What other people think of you,
what they say, are burdens
no one should carry. Lift a spoon,

a cup, things that fit in your hand.
Carry on a conversation, 
pick up a baby. Listen to the wind

when it whispers, nothing else.
There is no one watching you, 
no one straining to hear what

you say. The present has arrived
and you are in it. Your heart
is pumping. Your breath moves

in and out of your lungs without
anyone’s help or permission.
Let go of everything else. Let

your life, handed to you through
no effort of your own, be all
the proof you need. You are loved.

—by Terri Kirby Erickson
https://terrikirbyerickson.com

Please join Writing From The Inside Out by attending the read-around sessions on Friday afternoons. It’s free, fun, a great way to share, and reading a poem is optional. If you have not registered, click the button below; and if you have registered, you do not need to register again, simply use the link sent to you in your confirmation email. Register Here:

Note: Next Read Around is:
May 28, 2021 at 4:00 PM PST

My Thoughts

One of the benefits of aging is the lessening of worry about what others think. Reputation is no longer at risk in every step you take, every error you make, or every heart you break. But it is a long road to freedom and there are still potholes and arrows hanging in the sky over our head at times. Terri Kirby Erickson’s poem, What Matters, is a reminder that we are the ones who give power to the thoughts and words of others in our burdening of them, in the act of carrying them with us in our heads and hearts. If we did not repeat their words to ourselves, or imagine them running headlines across the news, we could simply go about our lives; or, if needed, face the consequences from other people’s gossip and do our best.

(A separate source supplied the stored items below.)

(** X19. The notifications of a business failure seen through
    [callApiWithNotification]: the pipeline's own, unless the flag it
    received is truthy, followed by the [onFail] notification, if [onFail]
    was given. With the defaulted flag there is exactly one: the
    pipeline's without [onFail], the [onFail] one with it. With an
    explicit falsy flag and an [onFail] the user is notified twice, and
    with an explicit truthy flag and no [onFail] not at all. *)
Theorem facade_failure_notifications (E : Env) (fuel config : nat)
        (options : Options) (w : World Settled) (fields : gmap string JS)
        (sent : AxiosConfig) (status : Z) (payload : JSON) (dt : nat) :
  objs w !! config = Some fields ->
  let flag :=
    disableErrorNotification_default
      (default Undef (fields !! "disableErrorNotification")) (onFail options) in
  let fields' := <["disableErrorNotification" := flag]> fields in
  let written := set_objs (<[config := fields']> (objs w)) w in
  let submitted := request_config (_pick fields' PATHS_WHITELIST) in
  let w1 := emit (EvInstance submitted) written in
  request_interceptor E submitted w1 = (w1, Normal sent) ->
  adapter E sent (trace (emit (EvHttp sent) w1))
    = (Responded status (Some payload), dt) ->
  ((200 <=? status) && (status <? 300))%Z = true ->
  is_null payload = false ->
  truthy_json payload && isReqSuccess E (Some payload) = false ->
  let requestError :=
    ThrownReq (mkRequestError (Some (business_error payload)) (Some sent)
                 (Some (mkResponse status (Some payload) sent)) false) in
  let after := callApiWithNotification E (S fuel) config options w in
  after.2 = Normal (Caught requestError) /\
  notifications after.1 =
    notifications w
    ++ (if truthy flag then [] else [pipeline_notification payload])
    ++ match onFail options with
       | Some info => [fail_notification info requestError]
       | None => []
       end.
Proof.
  intros Hobj flag fields' written submitted w1 Hpre Hnet H2xx Hnn Hfail
         requestError after.
  unfold after.
  rewrite (callApiWithNotification_eq E (S fuel) config options w fields Hobj).
  cbv zeta. fold flag fields' written.
  rewrite (callApi_sent E fuel fields' sent written _ dt Hpre Hnet).
  cbv zeta. cbn [settle]. rewrite H2xx. fold submitted w1.
  rewrite (response_onFulfilled_failure E
             (mkResponse status (Some payload) sent) payload _
             eq_refl Hnn Hfail).
  cbn [r_config fst snd]. fold requestError.
  rewrite (opt_sent E fields' sent w1 w1 _ Hpre)
    by (rewrite !elem_of_cons; auto).
  assert (Hflag : default Undef (fields' !! "disableErrorNotification") = flag)
    by (unfold fields'; rewrite lookup_insert_eq; reflexivity).
  rewrite Hflag. split; [reflexivity |].
  cbn [t_isCancelled requestError rq_isCancelled].
  assert (Hbase : notifications (advance dt (emit (EvHttp sent) w1))
                  = notifications w).
  { unfold notifications. cbn [trace advance emit w1 written set_objs].
    rewrite !filter_app.
    rewrite !filter_cons_False by (cbn; auto).
    rewrite filter_nil, !app_nil_r. reflexivity. }
  destruct (truthy flag), (onFail options) as [info |];
    rewrite ?notifications_emit; cbn [is_notify fail_notification
      pipeline_notification]; rewrite ?notifications_emit;
    cbn [is_notify]; rewrite Hbase, ?app_nil_r, <- ?app_assoc; reflexivity.
Qed.

Lemma facade_failure_notifications_witness :
  let E := sample_env bad_input NoReply in
  let w : World Settled :=
    set_objs {[ 0%nat := <["disableErrorNotification" := Jv (JBool false)]>
                           orders_request ]}
             (world_with (Some (Json token_B))) in
  length (notifications
            (callApiWithNotification E 1 0 (mkOptions None (Some save_failed))
               w).1) = 2.
Proof.
  intros E w.
  pose proof (facade_failure_notifications E 0 0
                (mkOptions None (Some save_failed)) w _
                (set_header "Access-Token" (Jv (JStr "B"))
                   (request_config
                      (_pick (<["disableErrorNotification" := Jv (JBool false)]>
                                orders_request) PATHS_WHITELIST)))
                200
                (JObj [("status", JStr "FAIL"); ("code", JStr "X");
                       ("message", JStr "bad input")]) 5
                eq_refl) as H.
  cbv zeta in H.
  specialize (H ltac:(vm_compute; reflexivity) eq_refl eq_refl eq_refl
                eq_refl).
  destruct H as [_ H]. rewrite H. reflexivity.
Defined.
(** X17: for a model whose gains are not negative and not all zero, the
    importance table of [plot_lgb_importances] holds every feature once
    with its split count and its gain as a percentage of the total gain;
    the percentages lie between 0 and 100 and add up to 100, and the rows
    are in the order of falling gain. *)
Theorem importance_gains_are_percentages (feature_name : list string)
    (split_values : list Z) (gain_values : list Q) :
  length feature_name = length split_values ->
  length split_values = length gain_values ->
  Forall (fun g => 0 <= g) gain_values ->
  0 < Qsum gain_values ->
  ∃ (rows : list importance_row) (pct : list Q),
    feat_imp sort_values feature_name split_values gain_values = Returns rows
    ∧ rows ≡ₚ zip_with finite_row (zip feature_name split_values) pct
    ∧ Forall2 (fun q g => q == 100 * g / Qsum gain_values) pct gain_values
    ∧ Forall (fun q => 0 <= q ∧ q <= 100) pct
    ∧ Qsum pct == 100
    ∧ StronglySorted gain_ge rows.
Proof.
  intros H1 H2 Hnn Hpos.
  destruct (feat_imp_finite feature_name split_values gain_values H1 H2 Hpos)
    as (rows & t & Hrun & Ht & Hperm & Hsorted).
  exists rows, ((fun g => 100 * g / t) <$> gain_values).
  split; [done|]. split; [done|].
  assert (0 < t) as Htpos by lra.
  split; [|split; [|split]].
  - apply Forall2_fmap_l, Forall_Forall2_diag, Forall_forall.
    intros g _. unfold compose. cbn beta. rewrite Ht. reflexivity.
  - apply Forall_fmap, Forall_forall. intros g Hg. cbn.
    pose proof (proj1 (Forall_forall _ _) Hnn g Hg) as Hg0.
    pose proof (Qsum_bounds_element gain_values g Hnn Hg) as Hgt.
    cbn beta in Hg0.
    split.
    + apply Qle_shift_div_l; [done|]. lra.
    + apply Qle_shift_div_r; [done|]. lra.
  - rewrite Qsum_scaled by lra. rewrite <- Ht. field. lra.
  - by apply (sorted_rows_gain_ge _ _ _ Hperm).
Qed.
(** X25: [main] passes exactly when all five checks return true, a check
    that raises counting as failed.  When it passes the file system is left
    as it was; when it does not, [fix_setup.sh] holds the generated script,
    whatever was stored there before, and no other file is touched. *)
Theorem main_passes_iff_all_checks_pass (version_info : Z * Z * Z)
    (subprocess_run : list string -> process) (json_loads : string -> option json)
    (yaml_safe_load : string -> option yaml_value) (fix_script : string)
    (fs : filesystem) :
  let ran := main version_info subprocess_run json_loads yaml_safe_load fix_script fs in
  (snd ran = true
   <-> check_prerequisites version_info subprocess_run = Returns true
       /\ check_aws_credentials subprocess_run json_loads = Returns true
       /\ check_configuration yaml_safe_load fs = Returns true
       /\ check_ssl_certificates fs = true
       /\ check_ports subprocess_run = Returns true)
  /\ (snd ran = true -> fst ran = fs)
  /\ (snd ran = false ->
      fst ran !! "fix_setup.sh" = Some fix_script
      /\ forall path, path <> "fix_setup.sh" -> fst ran !! path = fs !! path).
Proof.
  cbv zeta.
  set (recorded := fun o : result bool =>
         match o with Returns b => b | Raises _ => false end).
  assert (Hrec : forall o, recorded o = true <-> o = Returns true).
  { intros [[|]|e]; cbn; split; congruence. }
  assert (Hmain :
    main version_info subprocess_run json_loads yaml_safe_load fix_script fs
    = if recorded (check_prerequisites version_info subprocess_run)
         && recorded (check_aws_credentials subprocess_run json_loads)
         && recorded (check_configuration yaml_safe_load fs)
         && check_ssl_certificates fs
         && recorded (check_ports subprocess_run)
      then (fs, true) else (generate_fix_script fix_script fs, false)).
  { unfold main, for_each. cbn [fold_left fst snd app].
    destruct (check_prerequisites version_info subprocess_run) as [[|]|e1];
      destruct (check_aws_credentials subprocess_run json_loads) as [[|]|e2];
      destruct (check_configuration yaml_safe_load fs) as [[|]|e3];
      destruct (check_ssl_certificates fs);
      destruct (check_ports subprocess_run) as [[|]|e5]; reflexivity. }
  rewrite Hmain.
  destruct (recorded (check_prerequisites version_info subprocess_run)
            && recorded (check_aws_credentials subprocess_run json_loads)
            && recorded (check_configuration yaml_safe_load fs)
            && check_ssl_certificates fs
            && recorded (check_ports subprocess_run)) eqn:E; cbn [fst snd].
  - rewrite !andb_true_iff, !Hrec in E.
    split; [split; [intros _; tauto|reflexivity]|].
    split; [reflexivity|discriminate].
  - split.
    + split; [discriminate|].
      intros (H1 & H2 & H3 & H4 & H5).
      apply Hrec in H1, H2, H3, H5. rewrite H1, H2, H3, H4, H5 in E. discriminate E.
    + split; [discriminate|]. intros _. unfold generate_fix_script.
      split; [apply lookup_insert_eq|intros path Hp; now apply lookup_insert_ne].
Qed.

End ScriptFacts.
(** * monitor_overlay: sampling, phrase selection, mood score, docking and
      the collapse/expand transition controller

    A shallow embedding of [src/main.py] and [src/sensors_psutil.py].

    Conventions of the model.
    - Python [int] is [Z]; Python [float] is idealised as an exact rational
      [Q] (no rounding, no NaN, no infinities).  Comparisons, [max] and [min]
      are written with the argument order the source uses.  The arithmetic
      of the mood score is given a second time in module [Float64], in IEEE
      754 binary64 as Python computes it.
    - A call that may raise returns an [outcome]; a [try/except] is a match
      on it.  Objects mutated in place are passed in and returned.
    - [random.choice] reads from an explicit generator state [Rng].
    - Qt is outside the repository: a [QRect] is the record of its four
      integers with Qt's inclusive [right]/[bottom], the window keeps the
      geometry and opacity last written to it, and the animation group is the
      record of the values handed to it plus the calls it received. *)

From Stdlib Require Import ZArith QArith Lqa Lia Bool List String.
From Stdlib Require SpecFloat.
From stdpp Require Import gmap strings.
Import ListNotations.

Local Open Scope Z_scope.

(* ------------------------------------------------------------------ *)
(** * Python values and control flow *)
(* ------------------------------------------------------------------ *)

Module Py.

(** The exceptions the modelled code can meet. *)
Inductive exn : Type :=
| OsError      (* an OS / psutil / sensor-library call failed *)
| IndexError.  (* indexing or choosing from an empty sequence *)

(** Result of a call that either returns or raises. *)
Inductive outcome (A : Type) : Type :=
| Ok (a : A)
| Raised (e : exn).
Arguments Ok {A} a.
Arguments Raised {A} e.

Definition raises {A} (o : outcome A) : bool :=
  match o with Ok _ => false | Raised _ => true end.

(** [max(a, b)] on floats: the first argument unless the second is greater. *)
Definition fmax (a b : Q) : Q := if Qlt_le_dec a b then b else a.

(** [min(a, b)] on floats: the first argument unless the second is smaller. *)
Definition fmin (a b : Q) : Q := if Qlt_le_dec b a then b else a.

(** [max(a, b)] and [min(a, b)] on ints. *)
Definition imax (a b : Z) : Z := if Z_lt_le_dec a b then b else a.
Definition imin (a b : Z) : Z := if Z_lt_le_dec b a then b else a.

(** [def clamp(n, a, b): return max(a, min(b, n))] *)
Definition clamp (n a b : Z) : Z := imax a (imin b n).

End Py.
Import Py.

(* ------------------------------------------------------------------ *)
(** * Rate sampling: [DiskRateReader] (main.py) and [PsutilReader]
    (sensors_psutil.py) *)
(* ------------------------------------------------------------------ *)

Module Sampler.

(** [psutil.disk_io_counters()] and [psutil.net_io_counters()] results,
    reduced to the fields the code reads. *)
Record sdiskio : Type := { read_bytes : Z; write_bytes : Z }.
Record snetio : Type := { bytes_sent : Z; bytes_recv : Z }.
Record svmem : Type := { percent : Q; used : Z; available : Z }.
Record scpufreq : Type := { current : Q }.

(** [1024 * 1024] and [1024 ** 3] *)
Definition MiB : Q := inject_Z (1024 * 1024).
Definition GiB : Q := inject_Z (1024 ^ 3).

(** ** DiskRateReader *)

Record DiskRateReader : Type := {
  _last : option sdiskio;
  _last_t : option Q
}.

(** [DiskRateReader.__init__] *)
Definition DiskRateReader_init : DiskRateReader :=
  {| _last := None; _last_t := None |}.

(** [if r < 0: r = 0.0] *)
Definition floor_at_zero (r : Q) : Q := if Qlt_le_dec r 0 then 0%Q else r.

(** [DiskRateReader.read].  [io_call] is the outcome of
    [psutil.disk_io_counters()], [now] the value of [time.time()].  The
    whole body sits in [try: ... except Exception: return None, None]. *)
Definition DiskRateReader_read (self : DiskRateReader)
    (io_call : outcome (option sdiskio)) (now : Q)
  : DiskRateReader * (option Q * option Q) :=
  match io_call with
  | Raised _ => (self, (None, None))
  | Ok None => (self, (None, None))
  | Ok (Some io) =>
      match _last self, _last_t self with
      | Some last, Some last_t =>
          let dt := fmax (1 # 1000) (now - last_t) in
          let read_bps := (inject_Z (read_bytes io - read_bytes last) / dt)%Q in
          let write_bps := (inject_Z (write_bytes io - write_bytes last) / dt)%Q in
          let self' := {| _last := Some io; _last_t := Some now |} in
          let r := floor_at_zero (read_bps / MiB) in
          let w := floor_at_zero (write_bps / MiB) in
          (self', (Some r, Some w))
      | _, _ =>
          ({| _last := Some io; _last_t := Some now |}, (Some 0%Q, Some 0%Q))
      end
  end.

(** ** PsutilReader *)

Record RateState : Type := {
  last_ts : Q;
  last_disk_read : Z;
  last_disk_write : Z;
  last_net_sent : Z;
  last_net_recv : Z
}.

(** What one call of [PsutilReader.read] obtains from the system, in the
    order the calls are made. *)
Record PsutilCalls : Type := {
  time_time : Q;
  disk_io_counters : outcome (option sdiskio);
  net_io_counters : outcome (option snetio);
  cpu_percent : outcome (option Q);
  cpu_freq : outcome (option scpufreq);
  virtual_memory : outcome (option svmem)
}.

(** The dictionary [PsutilReader.read] returns; its keys are fixed, so it
    is a record with one optional field per key. *)
Record Readings : Type := {
  cpu_usage : option Q;
  cpu_freq_psutil : option Q;
  ram_usage : option Q;
  ram_used_gb : option Q;
  ram_avail_gb : option Q;
  disk_read_mb_s : option Q;
  disk_write_mb_s : option Q;
  net_up_mb_s : option Q;
  net_down_mb_s : option Q
}.

(** [PsutilReader.__init__] *)
Definition PsutilReader_init (now : Q) (d : option sdiskio) (n : option snetio)
  : RateState :=
  {| last_ts := now;
     last_disk_read := match d with Some d => read_bytes d | None => 0 end;
     last_disk_write := match d with Some d => write_bytes d | None => 0 end;
     last_net_sent := match n with Some n => bytes_sent n | None => 0 end;
     last_net_recv := match n with Some n => bytes_recv n | None => 0 end |}.

(** [x / (1024**2) if x is not None else None] *)
Definition to_mb (x : option Q) : option Q :=
  match x with Some v => Some (v / MiB)%Q | None => None end.

(** The state after the [if d:] and [if n:] blocks and [last_ts = now]. *)
Definition advance (st : RateState) (now : Q)
    (d : option sdiskio) (n : option snetio) : RateState :=
  {| last_ts := now;
     last_disk_read := match d with Some d => read_bytes d | None => last_disk_read st end;
     last_disk_write := match d with Some d => write_bytes d | None => last_disk_write st end;
     last_net_sent := match n with Some n => bytes_sent n | None => last_net_sent st end;
     last_net_recv := match n with Some n => bytes_recv n | None => last_net_recv st end |}.

(** [PsutilReader.read].  There is no [try] in this method: whichever
    system call raises, the exception leaves [read], with the state as
    mutated so far. *)
Definition PsutilReader_read (st : RateState) (os : PsutilCalls)
  : RateState * outcome Readings :=
  let now := time_time os in
  let dt := fmax (1 # 1000) (now - last_ts st) in
  match disk_io_counters os with
  | Raised e => (st, Raised e)
  | Ok d =>
  match net_io_counters os with
  | Raised e => (st, Raised e)
  | Ok n =>
    let disk_read_bps :=
      match d with
      | Some d => Some (inject_Z (read_bytes d - last_disk_read st) / dt)%Q
      | None => None end in
    let disk_write_bps :=
      match d with
      | Some d => Some (inject_Z (write_bytes d - last_disk_write st) / dt)%Q
      | None => None end in
    let up_bps :=
      match n with
      | Some n => Some (inject_Z (bytes_sent n - last_net_sent st) / dt)%Q
      | None => None end in
    let down_bps :=
      match n with
      | Some n => Some (inject_Z (bytes_recv n - last_net_recv st) / dt)%Q
      | None => None end in
    let st' := advance st now d n in
    match cpu_percent os with
    | Raised e => (st', Raised e)
    | Ok cpu =>
    match cpu_freq os with
    | Raised e => (st', Raised e)
    | Ok freq =>
    match virtual_memory os with
    | Raised e => (st', Raised e)
    | Ok vm =>
      (st', Ok {|
        cpu_usage := cpu;
        cpu_freq_psutil :=
          match freq with
          | Some f => if Qeq_bool (current f) 0 then None else Some (current f)
          | None => None end;
        ram_usage := option_map percent vm;
        ram_used_gb := option_map (fun v => inject_Z (used v) / GiB)%Q vm;
        ram_avail_gb := option_map (fun v => inject_Z (available v) / GiB)%Q vm;
        disk_read_mb_s := to_mb disk_read_bps;
        disk_write_mb_s := to_mb disk_write_bps;
        net_up_mb_s := to_mb up_bps;
        net_down_mb_s := to_mb down_bps |})
    end end end
  end end.

End Sampler.

(* ------------------------------------------------------------------ *)
(** * Phrase buckets and [PhraseManager] (main.py) *)
(* ------------------------------------------------------------------ *)

Module Phrases.

(** [Buckets = List[Tuple[float, float, List[str]]]] *)
Definition Bucket : Type := (Q * Q * list string)%type.
Definition Buckets : Type := list Bucket.

Definition lo_of (b : Bucket) : Q := fst (fst b).
Definition hi_of (b : Bucket) : Q := snd (fst b).
Definition texts_of (b : Bucket) : list string := snd b.

Definition CPU_BUCKETS : Buckets := [
  (0, 10, ["摸鱼模式 😴"; "待机冥想 🧘"; "风扇在休假 🌿"]);
  (10, 30, ["轻松写写 ✍️"; "低功耗巡航 🛫"; "小跑一下 🏃"]);
  (30, 60, ["认真干活中 🛠️"; "多线程开工 🧵"; "正在加班 ☕"]);
  (60, 85, ["火力全开 💪"; "CPU 在狂奔 🏎️"; "性能模式 ON ⚡"]);
  (85, 101, ["快冒烟了 🔥"; "别再加任务了 😵"; "风扇起飞 ✈️"])
]%Q.

Definition GPU_BUCKETS : Buckets := [
  (0, 10, ["显卡在睡觉 💤"; "桌面模式 🖥️"; "低频养生 🌙"]);
  (10, 35, ["轻量渲染 🎨"; "小试牛刀 🐮"; "打个小怪 👾"]);
  (35, 65, ["稳稳输出 🎯"; "正在加速 🚀"; "甜品负载 🍰"]);
  (65, 90, ["光追开到爽 ✨"; "显卡在燃烧 🔥"; "帧数冲刺 🏁"]);
  (90, 101, ["核弹渲染 ☢️"; "GPU：我尽力了 😭"; "要爆了 📢"])
]%Q.

Definition RAM_BUCKETS : Buckets := [
  (0, 25, ["内存很松 🫧"; "还很空 😌"; "随便开都行 🧃"]);
  (25, 55, ["占用正常 ✅"; "稳稳的 🧘"; "够用就好 🙂"]);
  (55, 75, ["开始拥挤了 🚶"; "有点挤 😅"; "注意后台 👀"]);
  (75, 90, ["内存吃紧 🧨"; "要清理了 🧹"; "后台太多了 😵"]);
  (90, 101, ["内存告急 🚨"; "快溢出了 🫠"; "请关闭点东西 😭"])
]%Q.

Definition DISK_IO_BUCKETS : Buckets := [
  (0, 0.3, ["磁盘打盹 💤"; "几乎不动 🤫"; "空闲摸鱼 🫧"]);
  (0.3, 5, ["轻轻翻页 📄"; "读写小忙 🧃"; "稳稳的 🙂"]);
  (5, 30, ["读写加速 ⚙️"; "缓存热身 🔥"; "开始认真 🛠️"]);
  (30, 120, ["磁盘起飞 🚀"; "吞吐拉满 💽"; "别打扰我 😵"]);
  (120, 1e9, ["IO 爆表 🚨"; "疯狂读写 ☢️"; "卡顿预警 ⚠️"])
]%Q.

Definition MOOD_BUCKETS : Buckets := [
  (0, 20, ["摸鱼中 😴"; "静默 🫧"; "养生 🌿"]);
  (20, 40, ["巡航 🛫"; "小忙 🙂"; "不慌 🧘"]);
  (40, 60, ["认真 🛠️"; "开工 ⚙️"; "稳稳输出 ✅"]);
  (60, 80, ["加速 🚀"; "火力全开 💪"; "起飞 ✈️"]);
  (80, 101, ["爆肝 🔥"; "快冒烟 🥵"; "救命 🚨"])
]%Q.

(** [lo <= usage < hi] *)
Definition in_range (lo hi usage : Q) : bool :=
  if Qlt_le_dec usage lo then false
  else if Qlt_le_dec usage hi then true else false.

(** The [for i, (lo, hi, texts) in enumerate(buckets)] loop of
    [_pick_bucket], started at index [i]; [None] when the loop ends without
    returning. *)
Fixpoint scan (i : Z) (buckets : Buckets) (usage : Q) : option (Z * list string) :=
  match buckets with
  | [] => None
  | (lo, hi, texts) :: rest =>
      if in_range lo hi usage then Some (i, texts) else scan (i + 1) rest usage
  end.

(** [buckets[-1]] *)
Definition last_bucket (buckets : Buckets) : outcome Bucket :=
  match buckets with
  | [] => Raised IndexError
  | b :: rest => Ok (List.last rest b)
  end.

(** [_pick_bucket]: the scan, then the fall-through
    [return len(buckets) - 1, buckets[-1][2]]. *)
Definition _pick_bucket (buckets : Buckets) (usage : Q) : outcome (Z * list string) :=
  match scan 0 buckets usage with
  | Some r => Ok r
  | None =>
      match last_bucket buckets with
      | Ok b => Ok (Z.of_nat (length buckets) - 1, texts_of b)
      | Raised e => Raised e
      end
  end.

(** A table in ascending order: no later bucket starts below an earlier
    one. *)
Fixpoint ascending (buckets : Buckets) : Prop :=
  match buckets with
  | [] => True
  | b :: rest =>
      Forall (fun b' => (lo_of b <= lo_of b')%Q) rest /\ ascending rest
  end.

(** A table [get] can always draw from: it has a bucket, and every bucket
    offers at least one phrase and no phrase twice. *)
Definition drawable (buckets : Buckets) : Prop :=
  buckets <> [] /\
  Forall (fun b => texts_of b <> [] /\ NoDup (texts_of b)) buckets.

(** The state of the [random] module: the numbers it will hand out and how
    many have been taken. *)
Record Rng : Type := { draws : nat -> nat; taken : nat }.

Definition next_draw (g : Rng) : nat * Rng :=
  (draws g (taken g), {| draws := draws g; taken := S (taken g) |}).

(** [random.choice(seq)]: an element at a drawn index below [len(seq)];
    [IndexError] on an empty sequence. *)
Definition choice {A : Type} (seq : list A) (g : Rng) : outcome (A * Rng) :=
  match seq with
  | [] => Raised IndexError
  | x :: _ =>
      let (d, g') := next_draw g in
      Ok (nth (d mod length seq)%nat seq x, g')
  end.

(** [PhraseManager.state: Dict[str, Tuple[Optional[int], str]]] *)
Abbreviation PhraseState := (gmap string (option Z * string)).

(** [PhraseManager.__init__] *)
Definition PhraseManager_init : PhraseState := ∅.

Definition NO_DATA : string := "数据缺席 🤷".

(** Truth value of a [str]: non-empty. *)
Definition truthy (s : string) : bool :=
  match s with EmptyString => false | String _ _ => true end.

(** [last_idx == idx] with [last_idx : Optional[int]] *)
Definition idx_eq (last_idx : option Z) (idx : Z) : bool :=
  match last_idx with Some i => Z.eqb i idx | None => false end.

Erickson offers a potential method of clearing others out of our headspace in the simple act of living from ourselves. Here. Now. In the moment. There is a purity in presence. We can, at least for a while, let go our worries and fears in the simple act of placing our focus squarely on what is in front of us. Such exquisite attention takes up all the mental real estate leaving no room for intrusive thoughts. And isn’t it strange that we can live into our 50’s and beyond and still feel we need permission to be or to do certain things in life. We still hold our breath waiting. We still wonder if we deserve love. Yet, as Erickson suggests, on some core level, there is no question that we are loved because the answer has always lived in our breath and being.

Prompt Menu

  1. Face the fear of what other’s might think of you directly. Write a poem about the “court of opinion;” Use the stem sentence: In the court of opinion, people say I am…

  2. Write a poem about a “burden” that you bear; or write about the idea of being burdened or of having a burden (a cross to bear?) placed upon you or some trouble that you have carried with you for a long time.

  3. Write about the simple act of lifting and holding something. For instance, you might notice habitual ways you might lift a cup that has a handle — the position of the fingers; d you tilt your head down to meet the cup lifting up to your lips, etc. Giveyourself permission to go into sensuous detail.

  4. Write about soething that you “carry,” which could be an actual object (like a purse or wallet) or could be some idea or way of being that you carry. You could use the stem sentence: Of all the things I carry, the… (the lightest is…; the hardest is…the biggest is…etc.

  5. Write about the experience, or what it might be like to experience, walking through the world as if no one was watching you, whatever that might mean to you.

  6. Consider the feeling of needing permission and how that might operate in your life in subtle ways. Write a poem about permission (times when you waited to get permission, times when you acted without permission; times when you specifically acted counter to permission or “broke the rules;” Or consider your relationship to rules in general).

  7. What makes you feel loved. What interferes with feeling loved?

  8. As usual, write about anything else that inspires you from the poem or elsewhere in life.